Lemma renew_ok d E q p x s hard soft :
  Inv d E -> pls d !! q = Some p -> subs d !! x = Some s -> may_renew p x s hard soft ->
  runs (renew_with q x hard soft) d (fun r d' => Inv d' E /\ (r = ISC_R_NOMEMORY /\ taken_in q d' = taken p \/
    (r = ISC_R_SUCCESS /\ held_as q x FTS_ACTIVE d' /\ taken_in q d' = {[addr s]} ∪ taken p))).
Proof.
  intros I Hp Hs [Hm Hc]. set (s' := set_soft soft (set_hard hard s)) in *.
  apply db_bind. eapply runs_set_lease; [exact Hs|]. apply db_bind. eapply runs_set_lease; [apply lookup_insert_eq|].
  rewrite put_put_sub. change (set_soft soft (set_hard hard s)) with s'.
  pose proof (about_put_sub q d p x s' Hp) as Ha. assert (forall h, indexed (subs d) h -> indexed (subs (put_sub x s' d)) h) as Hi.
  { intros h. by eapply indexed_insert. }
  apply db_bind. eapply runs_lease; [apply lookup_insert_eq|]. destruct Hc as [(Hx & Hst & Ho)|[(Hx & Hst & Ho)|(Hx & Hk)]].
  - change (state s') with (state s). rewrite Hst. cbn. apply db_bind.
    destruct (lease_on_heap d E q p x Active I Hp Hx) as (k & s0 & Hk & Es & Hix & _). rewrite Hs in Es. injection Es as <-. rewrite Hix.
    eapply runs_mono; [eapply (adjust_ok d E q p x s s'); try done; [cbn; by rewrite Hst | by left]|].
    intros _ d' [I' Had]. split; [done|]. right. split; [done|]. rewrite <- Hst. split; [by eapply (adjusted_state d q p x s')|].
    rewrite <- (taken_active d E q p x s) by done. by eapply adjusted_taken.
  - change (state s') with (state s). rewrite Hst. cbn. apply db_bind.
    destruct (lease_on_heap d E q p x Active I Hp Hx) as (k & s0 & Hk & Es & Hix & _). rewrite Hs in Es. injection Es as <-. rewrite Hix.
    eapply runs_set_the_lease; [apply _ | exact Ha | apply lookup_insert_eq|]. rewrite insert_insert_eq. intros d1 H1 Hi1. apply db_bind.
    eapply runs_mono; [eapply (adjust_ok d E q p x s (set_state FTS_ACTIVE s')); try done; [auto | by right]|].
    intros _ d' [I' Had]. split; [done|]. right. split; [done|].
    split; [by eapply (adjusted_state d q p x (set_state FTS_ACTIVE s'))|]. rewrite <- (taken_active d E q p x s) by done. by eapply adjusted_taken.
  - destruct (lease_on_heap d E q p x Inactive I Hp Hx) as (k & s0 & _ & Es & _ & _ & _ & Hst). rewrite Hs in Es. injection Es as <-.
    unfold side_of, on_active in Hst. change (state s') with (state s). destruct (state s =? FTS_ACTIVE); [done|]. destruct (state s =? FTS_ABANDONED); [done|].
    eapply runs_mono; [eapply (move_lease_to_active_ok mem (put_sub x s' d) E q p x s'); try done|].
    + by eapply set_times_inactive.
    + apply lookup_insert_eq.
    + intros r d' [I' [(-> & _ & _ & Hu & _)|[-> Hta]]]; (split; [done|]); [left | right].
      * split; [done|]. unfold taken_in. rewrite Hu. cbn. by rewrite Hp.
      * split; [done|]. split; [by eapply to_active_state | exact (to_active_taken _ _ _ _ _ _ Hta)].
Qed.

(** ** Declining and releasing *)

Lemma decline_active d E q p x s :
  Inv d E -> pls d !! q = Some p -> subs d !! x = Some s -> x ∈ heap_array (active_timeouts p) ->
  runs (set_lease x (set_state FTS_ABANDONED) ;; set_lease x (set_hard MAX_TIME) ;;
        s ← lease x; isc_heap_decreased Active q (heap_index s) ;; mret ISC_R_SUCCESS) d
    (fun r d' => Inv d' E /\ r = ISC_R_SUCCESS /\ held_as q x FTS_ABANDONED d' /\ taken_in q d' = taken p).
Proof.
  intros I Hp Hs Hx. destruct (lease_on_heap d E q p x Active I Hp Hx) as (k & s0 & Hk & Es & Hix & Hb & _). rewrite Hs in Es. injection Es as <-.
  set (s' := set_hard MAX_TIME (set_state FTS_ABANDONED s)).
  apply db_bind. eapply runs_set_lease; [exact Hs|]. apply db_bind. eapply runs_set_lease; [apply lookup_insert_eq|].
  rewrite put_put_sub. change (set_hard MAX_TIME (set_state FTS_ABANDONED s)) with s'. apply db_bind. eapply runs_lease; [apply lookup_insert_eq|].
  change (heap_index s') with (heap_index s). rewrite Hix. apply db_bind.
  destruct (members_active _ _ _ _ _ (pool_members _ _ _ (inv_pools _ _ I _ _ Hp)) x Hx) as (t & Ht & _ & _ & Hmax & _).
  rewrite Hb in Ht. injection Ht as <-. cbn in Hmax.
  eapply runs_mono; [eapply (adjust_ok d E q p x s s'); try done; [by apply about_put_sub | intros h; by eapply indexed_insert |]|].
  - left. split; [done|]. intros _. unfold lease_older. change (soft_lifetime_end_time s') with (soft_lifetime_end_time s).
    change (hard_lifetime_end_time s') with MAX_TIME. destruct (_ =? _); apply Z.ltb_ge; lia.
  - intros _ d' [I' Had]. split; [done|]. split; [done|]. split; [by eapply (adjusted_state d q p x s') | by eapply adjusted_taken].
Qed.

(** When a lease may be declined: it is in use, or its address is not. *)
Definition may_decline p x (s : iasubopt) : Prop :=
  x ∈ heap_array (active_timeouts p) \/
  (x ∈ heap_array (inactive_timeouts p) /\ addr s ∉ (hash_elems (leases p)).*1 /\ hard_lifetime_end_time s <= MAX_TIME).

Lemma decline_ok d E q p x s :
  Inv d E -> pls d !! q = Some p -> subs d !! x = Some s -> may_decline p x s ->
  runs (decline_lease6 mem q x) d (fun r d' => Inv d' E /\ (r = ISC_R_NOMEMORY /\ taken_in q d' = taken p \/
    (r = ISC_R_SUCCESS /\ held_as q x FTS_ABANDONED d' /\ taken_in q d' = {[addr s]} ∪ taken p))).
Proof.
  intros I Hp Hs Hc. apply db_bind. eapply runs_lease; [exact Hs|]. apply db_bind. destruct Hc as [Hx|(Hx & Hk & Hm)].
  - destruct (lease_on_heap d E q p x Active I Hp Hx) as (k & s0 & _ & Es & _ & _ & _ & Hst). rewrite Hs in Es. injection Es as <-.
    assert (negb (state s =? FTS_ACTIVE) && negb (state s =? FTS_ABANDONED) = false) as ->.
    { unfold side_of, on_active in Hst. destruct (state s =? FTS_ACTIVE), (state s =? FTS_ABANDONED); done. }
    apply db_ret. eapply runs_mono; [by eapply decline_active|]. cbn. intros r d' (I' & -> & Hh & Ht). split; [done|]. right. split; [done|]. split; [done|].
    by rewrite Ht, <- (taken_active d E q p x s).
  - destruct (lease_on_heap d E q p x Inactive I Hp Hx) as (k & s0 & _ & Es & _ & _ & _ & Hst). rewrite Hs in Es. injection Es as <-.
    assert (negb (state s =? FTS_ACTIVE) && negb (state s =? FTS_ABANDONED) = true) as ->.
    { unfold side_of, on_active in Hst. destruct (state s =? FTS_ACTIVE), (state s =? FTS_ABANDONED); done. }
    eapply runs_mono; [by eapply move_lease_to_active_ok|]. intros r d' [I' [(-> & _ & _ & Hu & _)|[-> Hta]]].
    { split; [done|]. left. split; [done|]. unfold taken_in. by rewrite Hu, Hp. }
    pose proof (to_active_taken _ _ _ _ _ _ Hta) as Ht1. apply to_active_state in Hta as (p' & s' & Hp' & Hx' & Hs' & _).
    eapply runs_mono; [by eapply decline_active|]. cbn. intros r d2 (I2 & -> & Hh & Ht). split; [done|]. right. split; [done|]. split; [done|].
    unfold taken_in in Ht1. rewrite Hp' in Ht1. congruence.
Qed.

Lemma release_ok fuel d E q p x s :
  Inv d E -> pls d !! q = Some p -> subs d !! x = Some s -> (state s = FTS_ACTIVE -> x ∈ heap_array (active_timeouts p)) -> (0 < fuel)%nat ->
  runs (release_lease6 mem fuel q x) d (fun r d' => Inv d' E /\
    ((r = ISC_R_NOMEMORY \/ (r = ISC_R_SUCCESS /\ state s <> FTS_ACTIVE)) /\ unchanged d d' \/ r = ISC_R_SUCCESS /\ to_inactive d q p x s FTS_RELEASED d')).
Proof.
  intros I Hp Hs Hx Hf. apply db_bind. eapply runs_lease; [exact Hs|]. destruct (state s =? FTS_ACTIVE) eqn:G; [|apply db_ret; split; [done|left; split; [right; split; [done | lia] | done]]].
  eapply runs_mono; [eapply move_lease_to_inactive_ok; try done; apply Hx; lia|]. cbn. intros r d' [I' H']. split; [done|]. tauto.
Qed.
┄┄┄┄┄┄┄┄┄┄┄┄┄┄┄┄┄┄┄┄
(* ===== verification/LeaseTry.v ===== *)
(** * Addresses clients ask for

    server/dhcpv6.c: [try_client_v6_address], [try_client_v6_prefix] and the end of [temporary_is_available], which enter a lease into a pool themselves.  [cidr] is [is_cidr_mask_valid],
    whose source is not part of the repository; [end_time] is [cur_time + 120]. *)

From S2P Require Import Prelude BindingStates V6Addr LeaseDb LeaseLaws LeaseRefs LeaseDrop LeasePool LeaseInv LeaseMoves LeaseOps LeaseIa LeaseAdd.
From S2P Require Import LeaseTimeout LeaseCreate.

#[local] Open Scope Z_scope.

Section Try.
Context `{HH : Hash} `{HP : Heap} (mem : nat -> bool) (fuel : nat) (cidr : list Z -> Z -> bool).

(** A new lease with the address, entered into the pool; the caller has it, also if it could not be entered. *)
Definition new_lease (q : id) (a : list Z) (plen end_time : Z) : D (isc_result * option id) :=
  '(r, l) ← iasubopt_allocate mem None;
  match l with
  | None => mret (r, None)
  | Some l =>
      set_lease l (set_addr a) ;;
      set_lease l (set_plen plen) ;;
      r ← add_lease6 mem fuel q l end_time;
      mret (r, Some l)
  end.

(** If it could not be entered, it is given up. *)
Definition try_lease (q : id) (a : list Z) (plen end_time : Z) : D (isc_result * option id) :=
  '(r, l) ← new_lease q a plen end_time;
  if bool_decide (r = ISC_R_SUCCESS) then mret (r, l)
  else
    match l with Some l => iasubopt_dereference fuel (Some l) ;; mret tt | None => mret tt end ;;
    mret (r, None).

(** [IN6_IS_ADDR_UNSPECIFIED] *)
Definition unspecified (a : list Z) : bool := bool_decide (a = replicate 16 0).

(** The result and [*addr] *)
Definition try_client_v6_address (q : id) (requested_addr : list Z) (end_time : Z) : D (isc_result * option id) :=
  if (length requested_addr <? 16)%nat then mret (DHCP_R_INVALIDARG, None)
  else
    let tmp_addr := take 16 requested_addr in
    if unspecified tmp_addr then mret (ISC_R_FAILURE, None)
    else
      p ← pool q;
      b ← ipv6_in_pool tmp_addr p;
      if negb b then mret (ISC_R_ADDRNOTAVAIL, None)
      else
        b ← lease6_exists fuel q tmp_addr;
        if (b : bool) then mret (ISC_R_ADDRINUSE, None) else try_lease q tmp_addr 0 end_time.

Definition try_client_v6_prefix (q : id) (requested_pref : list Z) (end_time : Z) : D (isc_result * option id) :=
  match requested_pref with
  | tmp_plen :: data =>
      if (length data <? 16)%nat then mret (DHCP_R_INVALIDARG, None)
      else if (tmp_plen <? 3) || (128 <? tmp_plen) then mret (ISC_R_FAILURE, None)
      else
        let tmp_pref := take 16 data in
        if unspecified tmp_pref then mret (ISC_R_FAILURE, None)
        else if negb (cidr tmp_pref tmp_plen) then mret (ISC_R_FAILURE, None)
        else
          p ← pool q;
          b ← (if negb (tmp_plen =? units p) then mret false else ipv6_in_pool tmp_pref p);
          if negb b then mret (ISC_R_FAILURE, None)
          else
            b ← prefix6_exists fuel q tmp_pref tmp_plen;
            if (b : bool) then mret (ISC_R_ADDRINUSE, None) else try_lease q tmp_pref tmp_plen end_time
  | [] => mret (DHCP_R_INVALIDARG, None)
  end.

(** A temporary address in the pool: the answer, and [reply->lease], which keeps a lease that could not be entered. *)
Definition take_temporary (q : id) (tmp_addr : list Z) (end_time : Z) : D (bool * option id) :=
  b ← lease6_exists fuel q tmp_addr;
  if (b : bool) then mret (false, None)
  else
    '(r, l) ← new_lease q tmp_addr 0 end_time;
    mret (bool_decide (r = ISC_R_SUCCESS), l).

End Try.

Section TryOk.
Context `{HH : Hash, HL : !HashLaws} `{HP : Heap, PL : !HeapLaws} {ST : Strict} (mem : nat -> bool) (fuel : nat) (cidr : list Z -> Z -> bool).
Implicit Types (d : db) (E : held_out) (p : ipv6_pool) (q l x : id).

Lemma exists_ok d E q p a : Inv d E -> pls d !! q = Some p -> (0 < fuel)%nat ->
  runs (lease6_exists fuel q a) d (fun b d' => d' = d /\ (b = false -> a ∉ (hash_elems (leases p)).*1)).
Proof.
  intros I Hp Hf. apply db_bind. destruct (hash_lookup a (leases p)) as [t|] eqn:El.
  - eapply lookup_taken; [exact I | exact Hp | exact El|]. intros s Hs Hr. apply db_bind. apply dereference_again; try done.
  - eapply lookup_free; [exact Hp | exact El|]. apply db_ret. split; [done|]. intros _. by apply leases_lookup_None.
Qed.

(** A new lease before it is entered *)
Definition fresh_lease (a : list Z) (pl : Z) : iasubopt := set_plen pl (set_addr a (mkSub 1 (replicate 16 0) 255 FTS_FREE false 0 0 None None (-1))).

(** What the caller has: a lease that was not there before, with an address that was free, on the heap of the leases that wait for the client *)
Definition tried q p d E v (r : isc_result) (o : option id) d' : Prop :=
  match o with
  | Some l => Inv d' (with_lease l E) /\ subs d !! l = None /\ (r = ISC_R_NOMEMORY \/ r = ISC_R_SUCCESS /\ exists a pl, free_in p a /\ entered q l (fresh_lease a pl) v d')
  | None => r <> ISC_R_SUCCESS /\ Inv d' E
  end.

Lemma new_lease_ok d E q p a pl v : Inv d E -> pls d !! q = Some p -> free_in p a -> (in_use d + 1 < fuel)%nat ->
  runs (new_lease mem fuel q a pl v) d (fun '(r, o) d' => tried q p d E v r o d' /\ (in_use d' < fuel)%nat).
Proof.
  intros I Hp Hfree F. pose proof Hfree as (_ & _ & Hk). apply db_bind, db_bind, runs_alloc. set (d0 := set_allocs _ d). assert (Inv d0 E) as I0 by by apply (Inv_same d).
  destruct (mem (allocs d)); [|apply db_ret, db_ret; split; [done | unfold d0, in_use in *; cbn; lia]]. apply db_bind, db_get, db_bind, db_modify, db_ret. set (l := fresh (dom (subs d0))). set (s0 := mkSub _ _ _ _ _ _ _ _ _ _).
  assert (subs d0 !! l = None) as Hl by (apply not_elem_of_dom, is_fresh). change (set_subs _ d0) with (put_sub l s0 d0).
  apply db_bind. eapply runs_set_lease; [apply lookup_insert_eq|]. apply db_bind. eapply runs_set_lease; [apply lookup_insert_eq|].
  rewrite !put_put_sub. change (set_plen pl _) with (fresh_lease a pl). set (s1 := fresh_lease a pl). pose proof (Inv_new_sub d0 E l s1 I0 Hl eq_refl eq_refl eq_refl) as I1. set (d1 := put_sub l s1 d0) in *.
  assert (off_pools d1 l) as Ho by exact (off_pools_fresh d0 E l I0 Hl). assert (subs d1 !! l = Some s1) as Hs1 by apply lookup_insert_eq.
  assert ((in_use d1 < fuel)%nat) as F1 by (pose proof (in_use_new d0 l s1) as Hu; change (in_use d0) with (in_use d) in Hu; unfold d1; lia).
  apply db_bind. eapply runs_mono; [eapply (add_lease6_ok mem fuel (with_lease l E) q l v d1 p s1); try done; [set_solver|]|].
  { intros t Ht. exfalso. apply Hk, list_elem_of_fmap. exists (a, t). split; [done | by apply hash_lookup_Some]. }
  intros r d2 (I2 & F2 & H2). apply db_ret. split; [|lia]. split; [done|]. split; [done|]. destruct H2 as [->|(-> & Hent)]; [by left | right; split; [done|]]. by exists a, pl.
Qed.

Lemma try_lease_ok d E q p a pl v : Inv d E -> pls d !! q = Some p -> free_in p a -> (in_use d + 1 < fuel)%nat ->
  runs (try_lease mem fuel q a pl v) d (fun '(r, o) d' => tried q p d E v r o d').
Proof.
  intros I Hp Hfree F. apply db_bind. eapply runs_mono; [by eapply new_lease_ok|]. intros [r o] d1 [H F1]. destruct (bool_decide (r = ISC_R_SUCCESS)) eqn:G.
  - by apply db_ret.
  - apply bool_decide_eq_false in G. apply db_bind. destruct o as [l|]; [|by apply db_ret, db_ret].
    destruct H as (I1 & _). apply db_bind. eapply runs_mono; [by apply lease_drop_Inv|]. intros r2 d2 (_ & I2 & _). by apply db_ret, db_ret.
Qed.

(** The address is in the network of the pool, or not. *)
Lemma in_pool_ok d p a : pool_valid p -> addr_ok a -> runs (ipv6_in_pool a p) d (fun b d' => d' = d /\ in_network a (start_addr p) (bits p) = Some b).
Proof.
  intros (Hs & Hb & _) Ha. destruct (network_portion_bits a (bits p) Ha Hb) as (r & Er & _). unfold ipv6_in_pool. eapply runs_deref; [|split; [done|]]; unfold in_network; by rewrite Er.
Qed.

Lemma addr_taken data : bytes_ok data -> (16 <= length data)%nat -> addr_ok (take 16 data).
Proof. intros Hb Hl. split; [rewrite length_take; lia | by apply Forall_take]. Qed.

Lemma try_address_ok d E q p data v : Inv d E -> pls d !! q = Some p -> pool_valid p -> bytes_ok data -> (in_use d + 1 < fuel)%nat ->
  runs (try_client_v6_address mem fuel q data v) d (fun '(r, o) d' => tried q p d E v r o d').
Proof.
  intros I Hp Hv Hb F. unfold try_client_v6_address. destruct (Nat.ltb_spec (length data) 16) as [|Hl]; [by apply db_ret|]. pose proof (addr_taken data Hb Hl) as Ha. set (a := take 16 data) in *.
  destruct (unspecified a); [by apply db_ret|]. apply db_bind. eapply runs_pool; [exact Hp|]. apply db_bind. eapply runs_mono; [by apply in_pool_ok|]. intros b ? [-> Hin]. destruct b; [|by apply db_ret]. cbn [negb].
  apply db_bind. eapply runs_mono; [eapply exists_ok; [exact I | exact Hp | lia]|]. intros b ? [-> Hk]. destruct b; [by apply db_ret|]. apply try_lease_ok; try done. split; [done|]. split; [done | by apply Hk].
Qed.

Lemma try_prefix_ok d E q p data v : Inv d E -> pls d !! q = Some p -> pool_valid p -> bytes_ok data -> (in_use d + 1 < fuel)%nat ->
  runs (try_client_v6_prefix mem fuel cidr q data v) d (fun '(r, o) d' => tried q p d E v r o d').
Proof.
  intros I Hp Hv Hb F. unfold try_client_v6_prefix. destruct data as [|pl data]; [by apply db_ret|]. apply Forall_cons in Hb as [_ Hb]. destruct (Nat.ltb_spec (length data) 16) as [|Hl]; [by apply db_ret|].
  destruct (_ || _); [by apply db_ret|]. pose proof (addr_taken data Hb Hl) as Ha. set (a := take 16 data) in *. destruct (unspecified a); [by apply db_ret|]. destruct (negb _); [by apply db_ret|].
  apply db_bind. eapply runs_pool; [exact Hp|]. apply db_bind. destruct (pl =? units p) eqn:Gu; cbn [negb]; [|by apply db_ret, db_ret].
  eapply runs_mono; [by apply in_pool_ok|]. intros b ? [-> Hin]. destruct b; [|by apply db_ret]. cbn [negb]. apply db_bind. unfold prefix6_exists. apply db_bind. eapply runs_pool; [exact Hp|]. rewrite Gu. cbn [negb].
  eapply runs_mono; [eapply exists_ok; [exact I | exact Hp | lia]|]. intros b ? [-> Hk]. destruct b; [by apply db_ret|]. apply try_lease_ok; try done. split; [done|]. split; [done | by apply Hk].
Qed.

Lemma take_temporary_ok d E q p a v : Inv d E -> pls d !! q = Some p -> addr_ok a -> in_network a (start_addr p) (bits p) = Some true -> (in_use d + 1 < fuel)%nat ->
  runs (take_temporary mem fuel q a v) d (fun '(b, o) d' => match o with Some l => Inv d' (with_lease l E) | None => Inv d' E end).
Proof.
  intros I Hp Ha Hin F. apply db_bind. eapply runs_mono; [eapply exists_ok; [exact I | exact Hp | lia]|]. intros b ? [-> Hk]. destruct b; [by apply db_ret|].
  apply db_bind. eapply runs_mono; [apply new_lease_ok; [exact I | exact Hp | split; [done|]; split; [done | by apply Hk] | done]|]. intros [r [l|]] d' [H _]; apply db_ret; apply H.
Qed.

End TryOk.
┄┄┄┄┄┄┄┄┄┄┄┄┄┄┄┄┄┄┄┄
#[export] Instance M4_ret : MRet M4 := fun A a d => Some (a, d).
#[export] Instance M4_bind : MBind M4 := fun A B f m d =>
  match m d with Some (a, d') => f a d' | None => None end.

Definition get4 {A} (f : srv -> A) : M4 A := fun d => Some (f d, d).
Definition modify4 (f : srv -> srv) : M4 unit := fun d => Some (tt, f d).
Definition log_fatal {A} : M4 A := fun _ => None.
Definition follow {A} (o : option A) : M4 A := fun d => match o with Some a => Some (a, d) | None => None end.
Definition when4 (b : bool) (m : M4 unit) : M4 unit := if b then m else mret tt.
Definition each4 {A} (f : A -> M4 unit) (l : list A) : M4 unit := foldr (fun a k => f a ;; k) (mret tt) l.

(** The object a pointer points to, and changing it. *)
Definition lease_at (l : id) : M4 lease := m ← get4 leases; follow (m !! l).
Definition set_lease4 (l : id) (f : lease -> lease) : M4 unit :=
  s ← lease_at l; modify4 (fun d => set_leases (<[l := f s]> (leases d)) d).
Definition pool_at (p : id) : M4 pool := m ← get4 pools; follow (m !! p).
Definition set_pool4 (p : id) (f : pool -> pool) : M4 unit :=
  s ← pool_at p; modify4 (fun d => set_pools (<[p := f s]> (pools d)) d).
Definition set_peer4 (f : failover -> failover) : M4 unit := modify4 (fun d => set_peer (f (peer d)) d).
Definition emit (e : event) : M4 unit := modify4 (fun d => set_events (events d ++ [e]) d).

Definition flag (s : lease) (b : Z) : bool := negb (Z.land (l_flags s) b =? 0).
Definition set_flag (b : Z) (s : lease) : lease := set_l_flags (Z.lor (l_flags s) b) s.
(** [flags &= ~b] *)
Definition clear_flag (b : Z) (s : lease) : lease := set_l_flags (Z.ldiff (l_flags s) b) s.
┄┄┄┄┄┄┄┄┄┄┄┄┄┄┄┄┄┄┄┄
§ **Instructions for the task**:
The reply should hold only the lines of the listing above starting at the line containing "Lemma renew_ok d" and ending at the line containing "runs (renew_with q", exactly as written.

§ **Answer for the task**:
Lemma renew_ok d E q p x s hard soft :
  Inv d E -> pls d !! q = Some p -> subs d !! x = Some s -> may_renew p x s hard soft ->
  runs (renew_with q x hard soft) d (fun r d' => Inv d' E /\ (r = ISC_R_NOMEMORY /\ taken_in q d' = taken p \/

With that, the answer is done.